WHAT YOU HAVE TO DO.
Return every line of the data that contains the string "ManglingUtils".

--*--

(* ===== verification/TypeWriting.v ===== *)
(** * Writing types

    The handlers of the remangler for names, modules and types write what the
    demangler reads as these nodes, provided that [mangle] does so on the parts. *)

From Stdlib Require Import String.
From S2P Require Import Prelude Nodes ManglingUtils Punycode IdentifierMangling Demangler Numbers IdentifierRoundtrip SubstitutionGroups Simulation Remangler SymbolSimulation SymbolWriting OperatorReads EntityReads GenericReads NodeShape Mangleable.

(** ** Writing several nodes *)

Lemma node_size_child k p cs c : In c cs -> (node_size c < node_size (mkNode k p cs))%nat.
Proof.
  intros Hin. cbn [node_size]. enough (node_size c <= list_sum (map node_size cs))%nat by lia.
  induction cs as [|c' cs IH]; [done|]. change (list_sum (map node_size (c' :: cs)))
    with (node_size c' + list_sum (map node_size cs))%nat.
  destruct Hin as [->|Hin]; [lia|]. specialize (IH Hin). lia.
Qed.

Lemma node_size_one k p a : node_size (mkNode k p [a]) = S (node_size a).
Proof. cbn. lia. Qed.

Lemma node_size_typed n : node_size (typed n) = S (node_size n).
Proof. apply node_size_one. Qed.

Lemma node_size_two k p a b : node_size (mkNode k p [a; b]) = S (node_size a + node_size b).
Proof. cbn. lia. Qed.

Definition stacks (ns : list Node) : list Node := concat (map stackOf (reverse ns)).

Lemma writes_nodes sz (mangle : Node -> RM unit) ns :
  Forall (fun n => writes sz (mangle n) (stackOf n)) ns -> writes sz (mangleNodes mangle ns) (stacks ns).
Proof.
  unfold stacks. induction 1 as [|n ns Hn _ IH]; [apply writes_ret|]. cbn [mangleNodes].
  rewrite reverse_cons, map_app, concat_app. cbn [map concat]. rewrite app_nil_r. by apply writes_bind.
Qed.

Lemma mangleNodes_app (mangle : Node -> RM unit) ns ns' st :
  mangleNodes mangle (ns ++ ns') st = (_ <- mangleNodes mangle ns ;; mangleNodes mangle ns') st.
Proof.
  revert st. induction ns as [|n ns IH]; intros st; [done|]. cbn [app mangleNodes].
  rewrite bind_assoc. apply bind_ext. intros [] st'. apply IH.
Qed.

Lemma mangleListItems_rest (mangle : Node -> RM unit) ns st :
  mangleListItems mangle ns false st = (_ <- mangleNodes mangle ns ;; ret false) st.
Proof.
  revert st. induction ns as [|n ns IH]; intros st; [done|]. cbn [mangleListItems mangleNodes].
  rewrite bind_assoc. apply bind_ext. intros [] st'. apply IH.
Qed.

Lemma writes_items {E} sz (mangle : Node -> RM unit) (node : E -> Node) (nodes : E -> list Node) es :
  Forall (fun e => writes sz (mangle (node e)) (nodes e)) es ->
  writes sz (mangleNodes mangle (map node es)) (concat (map nodes (reverse es))).
Proof.
  induction 1 as [|e es He _ IH]; [apply writes_ret|]. cbn [mangleNodes map].
  rewrite reverse_cons, map_app, concat_app. cbn [map concat]. rewrite app_nil_r. by apply writes_bind.
Qed.

Lemma pops_constant Nd code : In (Nd, code) constantNodes -> pops (lit code) [] Nd.
Proof. intros Hin. by apply (proj1 (List.Forall_forall _ _) pops_constantNodes (Nd, code)). Qed.

Lemma writes_put sz Nd code : In (Nd, code) constantNodes -> writes sz (put code) [Nd].
Proof. intros Hin. by eapply writes_constant; [apply appends_put|apply pops_constant]. Qed.

Lemma manglePureProtocols_items (mangle : Node -> RM unit) ns : forall b st,
  manglePureProtocols mangle ns b st = mangleListItems (manglePureProtocol mangle) ns b st.
Proof.
  induction ns as [|n ns IH]; intros b st; [done|]. cbn [manglePureProtocols mangleListItems].
  apply bind_ext. intros [] st1. apply bind_ext. intros b' st2. apply IH.
Qed.
(** ** Symbols of types *)

Lemma writes_symbol g k code t :
  let n := mkNode k NoPayload [typed t] in
  (S g <= fuel)%nat -> In (k, code) typeSymbols -> typeKind (getKind t) = true -> mangleable t ->
  (node_size n < S g)%nat -> writes (node_size n) (mangleWithFuel (S g) n) (stackOf n).
Proof.
  intros n Hg Hin Hk Ht Hlt. assert (stackOf n = [n]) as -> by by kinds Hin.
  apply (writes_ext _ _ (_ <- mangleNodes (mangleWithFuel g) [typed t] ;; put code)).
  { intros st. kinds Hin; cbn [mangleNodes]; rewrite bind_assoc; reflexivity. }
  eapply writes_op; [|apply appends_put|].
  - apply writes_single, writes_typedPart; try done; try lia. apply within_child. by left.
  - by apply (pops_table _ (fun k code => forall x, pops (lit code) [typed x] (mkNode k NoPayload [typed x])) k code
      pops_typeSymbols).
Qed.

End handlers.
(* ===== verification/NodePrinter.v ===== *)
(** * The node printer

    The class [NodePrinter] of NodePrinter.cpp, which turns a demangling tree
    into text. The class's members are the state of the monad [PM]; the options
    and [demangleSymbolAsString], which the printer calls for the names inside
    specializations, are parameters of the section. [print] calls itself on
    parts of its node, and on the context that an entity could not be printed
    behind; it is open in the section, and tied with fuel at the end. *)

From Stdlib Require Import String.
From S2P Require Import Prelude Nodes ManglingUtils Demangler.

(** ** Options *)

Record DemangleOptions := mkOptions {
  SynthesizeSugarOnTypes : bool;
  DisplayDebuggerGeneratedModule : bool;
  QualifyEntities : bool;
  DisplayExtensionContexts : bool;
  DisplayUnmangledSuffix : bool;
  DisplayModuleNames : bool;
  DisplayGenericSpecializations : bool;
  DisplayProtocolConformances : bool;
  DisplayWhereClauses : bool;
  DisplayEntityTypes : bool;
  ShortenPartialApply : bool;
  ShortenThunk : bool;
  ShortenValueWitness : bool;
  ShortenArchetype : bool;
  ShowPrivateDiscriminators : bool;
  ShowFunctionArgumentTypes : bool
}.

--*--

SOLUTION TO THIS EXERCISE.
From S2P Require Import Prelude Nodes ManglingUtils Punycode IdentifierMangling Demangler Numbers IdentifierRoundtrip SubstitutionGroups Simulation Remangler SymbolSimulation SymbolWriting OperatorReads EntityReads GenericReads NodeShape Mangleable.
From S2P Require Import Prelude Nodes ManglingUtils Demangler.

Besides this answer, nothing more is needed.